Vulture Funds: The Preservation of Power and GreedBy Nicole C. Lee
-Guest Columnist- | Last updated: Feb 11, 2009 - 11:56:00 AM
International issues can seem pretty remote from our everyday lives. At my organization, we are constantly trying to make the “global-local” personal. One such issue has been Vulture Funds. They are, in short, hedge funds that buy up sovereign debt of the world’s poorest countries and then threaten to sue or extort natural resources out of the countries.
This secretive, elusive world has been difficult to explain. However, since our own financial crisis began some illustrations of corporate greed have spoken resoundingly in favor of oversight.
For example, take Bernie Madoff.
Bernie Madoff, a hedge fund and investment broker, managed the assets of extremely rich and famous clients such as Steven Spielberg and Kevin Bacon, as well as charitable organizations and foundations. Allegedly, it has all been a Ponzi scheme, a fraudulent investment plan that pays returns to investors out of the money paid by subsequent investors rather than from profit. Entire charitable organizations’ and pensions’ funds have been lost in the last six months.
And yet, the U.S. government was aware that Madoff’s actions were extremely questionable for years but did nothing. In past administrations, the government has turned a blind eye toward debatable business practices so as not to interfere with “innovation” or “competition.”
The Madoff scandal is just the latest example of how power and greed—when left unchecked—can destroy lives.
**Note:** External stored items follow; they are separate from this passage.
(** X4.  pg_textsearch dialect.  On a table with the columns [id] and
    [contents], for [top_n >= 0], [fts_search] returns rows of the
    table scored by the BM25 distance to the query string as given (no
    normalization, no filter), lowest distance first,
    [min(top_n, number of rows)] of them, and no row left out has a
    lower distance than a hit. *)
Theorem fts_search_bm25_hits (self : PostgresSearcher) (q : string) (n : Z) (tn : string)
    (log : list statement) :
  use_pg_textsearch self = true ->
  require_columns (conn self) tn ["id"; "contents"] = Return tt ->
  (0 <= n)%Z ->
  let idx := BM25_INDEX_TEMPLATE_format tn in
  let rows := sparse_rows (conn self) tn in
  exists hits rest,
    fst (fts_search self q n tn log) = Return hits /\
    Permutation (hits ++ rest) (map (fun r => (fst r, bm25_distance (snd r) q idx)) rows) /\
    StronglySorted (fun a b => snd a <= snd b) hits /\
    (forall a b, In a hits -> In b rest -> snd a <= snd b) /\
    List.length hits = Nat.min (Z.to_nat n) (List.length rows).
Proof.
  intros Hpg Hcols Hn idx rows.
  set (scored := map (fun r : string * string => (fst r, bm25_distance (snd r) q idx)) rows).
  destruct (limit_keeps_best (asc (@snd string Q)) n scored
              (asc_total snd) (asc_trans snd)) as [rest [Hperm [Hsorted [Hbest Hlen]]]].
  exists (sql_limit n (order_by (asc snd) scored)), rest.
  split.
  { unfold fts_search. rewrite Hpg. unfold execute. cbn [fst].
    unfold fts_bm25_answer. rewrite Hcols, (require_limit_ok n Hn). reflexivity. }
  split; [exact Hperm|].
  split.
  { eapply StronglySorted_impl; [|exact Hsorted]. cbv beta. unfold asc.
    intros a b H. apply Qle_bool_iff. exact H. }
  split.
  { intros a b Ha Hb. apply Qle_bool_iff. exact (Hbest a b Ha Hb). }
  rewrite Hlen. unfold scored. rewrite length_map. reflexivity.
Qed.

(** X5.  On a table with the columns [id] and [embedding], for a query
    text that is a vector and [top_n >= 0], [embedding_search] returns
    rows of the table scored [1 - distance], highest score first,
    [min(top_n, number of rows)] of them, and no row left out has a
    higher score than a hit. *)
Theorem embedding_search_hits (self : PostgresSearcher) (qe : string) (n : Z) (tn : string)
    (log : list statement) (v : vector) :
  require_columns (conn self) tn ["id"; "embedding"] = Return tt ->
  cast_vector qe = Some v ->
  (0 <= n)%Z ->
  let rows := dense_rows (conn self) tn in
  exists hits rest,
    fst (embedding_search self qe n tn log) = Return hits /\
    Permutation (hits ++ rest) (map (fun r => (fst r, 1 - distance (snd r) v)) rows) /\
    StronglySorted (fun a b => snd b <= snd a) hits /\
    (forall a b, In a hits -> In b rest -> snd b <= snd a) /\
    List.length hits = Nat.min (Z.to_nat n) (List.length rows) /\
    (forall id s, In (id, s) hits ->
       exists e, In (id, e) rows /\ s = 1 - distance e v).
Proof.
  intros Hcols Hv Hn rows.
  set (scored := map (fun r : string * vector => (fst r, 1 - distance (snd r) v)) rows).
  destruct (limit_keeps_best (desc (@snd string Q)) n scored
              (desc_total snd) (desc_trans snd)) as [rest [Hperm [Hsorted [Hbest Hlen]]]].
  exists (sql_limit n (order_by (desc snd) scored)), rest.
  split.
  { unfold embedding_search, execute. cbn [fst].
    unfold embedding_answer, require_vector.
    rewrite Hcols, Hv, (require_limit_ok n Hn). reflexivity. }
  split; [exact Hperm|].
  split.
  { eapply StronglySorted_impl; [|exact Hsorted]. cbv beta. unfold desc.
    intros a b H. apply Qle_bool_iff. exact H. }
  split.
  { intros a b Ha Hb. apply Qle_bool_iff. exact (Hbest a b Ha Hb). }
  split.
  { rewrite Hlen. unfold scored. rewrite length_map. reflexivity. }
  intros id s Hin.
  assert (Hsc : In (id, s) scored).
  { apply (Permutation_in _ Hperm). apply in_or_app. left. exact Hin. }
  unfold scored in Hsc. apply in_map_iff in Hsc. destruct Hsc as [[i e] [Heq Hrow]].
  cbn [fst snd] in Heq. inversion Heq; subst.
  exists e. split; [exact Hrow | reflexivity].
Qed.

End Hits.

Lemma fts_search_hits_witness :
  exists hits,
    fst (fts_search (toy_searcher false) "black hole?" 1 "sparse" []) = Return hits /\
    List.length hits = 1%nat.
Proof.
  destruct (fts_search_hits (toy_searcher false) "black hole?" 1 "sparse" [])
    as [hits [rest [Hrun [_ [_ [_ [Hlen _]]]]]]]; try reflexivity; [lia|].
  exists hits. split; [exact Hrun | exact Hlen].
Defined.

Lemma fts_search_bm25_hits_witness :
  exists hits,
    fst (fts_search (toy_searcher true) "black hole" 2 "sparse" []) = Return hits /\
    List.length hits = 2%nat.
Proof.
  destruct (fts_search_bm25_hits (toy_searcher true) "black hole" 2 "sparse" [])
    as [hits [rest [Hrun [_ [_ [_ Hlen]]]]]]; try reflexivity; [lia|].
  exists hits. split; [exact Hrun | exact Hlen].
Defined.

Lemma embedding_search_hits_witness :
  exists hits,
    fst (embedding_search (toy_searcher false) "[1]" 2 "dense" []) = Return hits /\
    List.length hits = 2%nat.
Proof.
  destruct (embedding_search_hits (toy_searcher false) "[1]" 2 "dense" [] (1 : Q))
    as [hits [rest [Hrun [_ [_ [_ [Hlen _]]]]]]]; try reflexivity; [lia|].
  exists hits. split; [exact Hrun | exact Hlen].
Defined.

(* ================================================================== *)
(** ** [rrf_search]: table names *)

Section TableNames.
Context {tables : CharTables} {engine : Engine} {constants : Constants}.

(** X6.  With no table name [rrf_search] raises [IndexError] before
    any statement; with one name it sends that name's catalog lookup
    and raises: the resolver's error if the name does not resolve,
    [IndexError] otherwise.  The fusion statement is not sent. *)
Theorem rrf_search_too_few_names (self : PostgresSearcher) (q qe : string) (n : Z)
    (k : Q) (wk ws : Q) (log : list statement) :
  rrf_search self q qe n k [] wk ws log
  = (Raise (IndexError "list index out of range"), log) /\
  (forall t0,
      rrf_search self q qe n k [t0] wk ws log
      = (match search_type_of self t0 with
         | Return _ => Raise (IndexError "list index out of range")
         | Raise e => Raise e
         end,
         (log ++ [columns_statement t0])%list)).
Proof.
  split; [reflexivity|]. intros t0.
  cbv [rrf_search bind py_getitem nth_error ret raise].
  rewrite get_search_type_run.
  destruct (search_type_of self t0) as [ty0|e]; [|reflexivity].
  destruct (SearchType.eqb ty0 SearchType.SPARSE); reflexivity.
Qed.

Lemma search_type_of_unknown (self : PostgresSearcher) (t : string) :
  ~ (In (t, "contents") (information_schema_columns (conn self)) \/
     In (t, "embedding") (information_schema_columns (conn self))) ->
  search_type_of self t = Raise (ValueError (unknown_search_type t)).
Proof.
  intros Hn. rewrite search_type_of_cases.
  destruct (has_column (conn self) t "contents") eqn:Hc.
  { exfalso. apply Hn. left. apply has_column_In. exact Hc. }
  destruct (has_column (conn self) t "embedding") eqn:He.
  { exfalso. apply Hn. right. apply has_column_In. exact He. }
  reflexivity.
Qed.

Lemma search_type_of_known (self : PostgresSearcher) (t : string) :
  In (t, "contents") (information_schema_columns (conn self)) \/
  In (t, "embedding") (information_schema_columns (conn self)) ->
  exists ty, search_type_of self t = Return ty.
Proof.
  intros Hk. rewrite search_type_of_cases.
  destruct (has_column (conn self) t "contents") eqn:Hc; [eexists; reflexivity|].
  destruct (has_column (conn self) t "embedding") eqn:He; [eexists; reflexivity|].
  exfalso. apply has_column_not_In in Hc, He. tauto.
Qed.

(** X7.  A table name for which the catalog lists neither a
    [contents] nor an [embedding] column makes [rrf_search] raise a
    [ValueError] naming that table: after one lookup when it is the
    first name, after two when the first name resolves and it is the
    second.  The fusion statement is not sent. *)
Theorem rrf_search_unresolved_name (self : PostgresSearcher) (q qe : string) (n : Z)
    (k : Q) (t0 t1 : string) (more : list string) (wk ws : Q) (log : list statement) :
  let cols := information_schema_columns (conn self) in
  (~ (In (t0, "contents") cols \/ In (t0, "embedding") cols) ->
   exists msg,
     rrf_search self q qe n k (t0 :: more) wk ws log
     = (Raise (ValueError msg), (log ++ [columns_statement t0])%list) /\
     occurs_in t0 msg) /\
  (In (t0, "contents") cols \/ In (t0, "embedding") cols ->
   ~ (In (t1, "contents") cols \/ In (t1, "embedding") cols) ->
   exists msg,
     rrf_search self q qe n k (t0 :: t1 :: more) wk ws log
     = (Raise (ValueError msg),
        (log ++ [columns_statement t0; columns_statement t1])%list) /\
     occurs_in t1 msg).
Proof.
  intros cols. split.
  - intros Hn. exists (unknown_search_type t0). split.
    + apply rrf_search_unresolved_first. apply search_type_of_unknown. exact Hn.
    + apply occurs_in_middle.
  - intros Hk Hn. exists (unknown_search_type t1). split; [|apply occurs_in_middle].
    destruct (search_type_of_known self t0 Hk) as [ty0 H0].
    pose proof (search_type_of_unknown self t1 Hn) as H1.
    cbv [rrf_search bind py_getitem nth_error ret raise].
    rewrite get_search_type_run, H0.
    destruct (SearchType.eqb ty0 SearchType.SPARSE);
      rewrite get_search_type_run, H1; rewrite <- app_assoc; reflexivity.
Qed.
But it doesn’t take a scandal to destroy lives. Owned by corporations, Vulture Funds have been preying on the world’s poorest people for decades. As their name suggests, they swoop in and buy up debt for no reason other than to get as much money out of the countries as possible.
And they are proud of it. They arrogantly parade through the world’s courts acting as if they have been damaged in some way by these countries that haven’t paid millions, sometimes billions, of dollars back into the Vulture’s already padded pockets. They don’t care that the debt they are buying is mostly odious and illegitimate, nor that the countries they target cannot even provide clean water and adequate health care for their people.
All these Vultures see are dollar signs. They use pressure and threats of litigation to extort money and resources from African countries like Zambia and Congo Brazzaville, most of which are saddled with debt from previous regimes.
In the past few years, the behavior of some Vulture Funds has garnered some much needed press attention, but this has led to even more under-handed tactics. The last few years has seen an increase in a strategy known by the innocent title of “local investment.” To hear the Vultures describe it, they are offering to invest the money that the country owes into local economies that desperately need the influx of cash.
Doesn’t that sound nice?
What they don’t tell you is that the “local investment” is a lot closer to extorting national resources from the people of these countries than it is to investment. The African continent has some of the most resource-rich nations on the planet, and these Vultures know it.
Why go through lengthy and costly litigation to try to get a cash settlement when they can “negotiate” an ownership interest in a diamond mine or an oil field?
With these tactics, the Vultures stay out of the courts and instead choose to pressure these countries behind closed doors. Many times, the countries are led to believe that they have no legal options other than to grant these investment interests. With one swipe of a pen, these Vultures have essentially stolen the value of the natural resources from the people of the country to whom they belong.
The welcomed change in administration in the U.S. should allow for more productive conversations about these Vulture Funds, and their effects on the poorest countries. The economic climate is also creating a forum where people can understand the effects that hedge fund secrecy has on the pocket book of the average American.
(Nicole C. Lee is executive director of TransAfrica Forum. This column was distributed by NNPA.)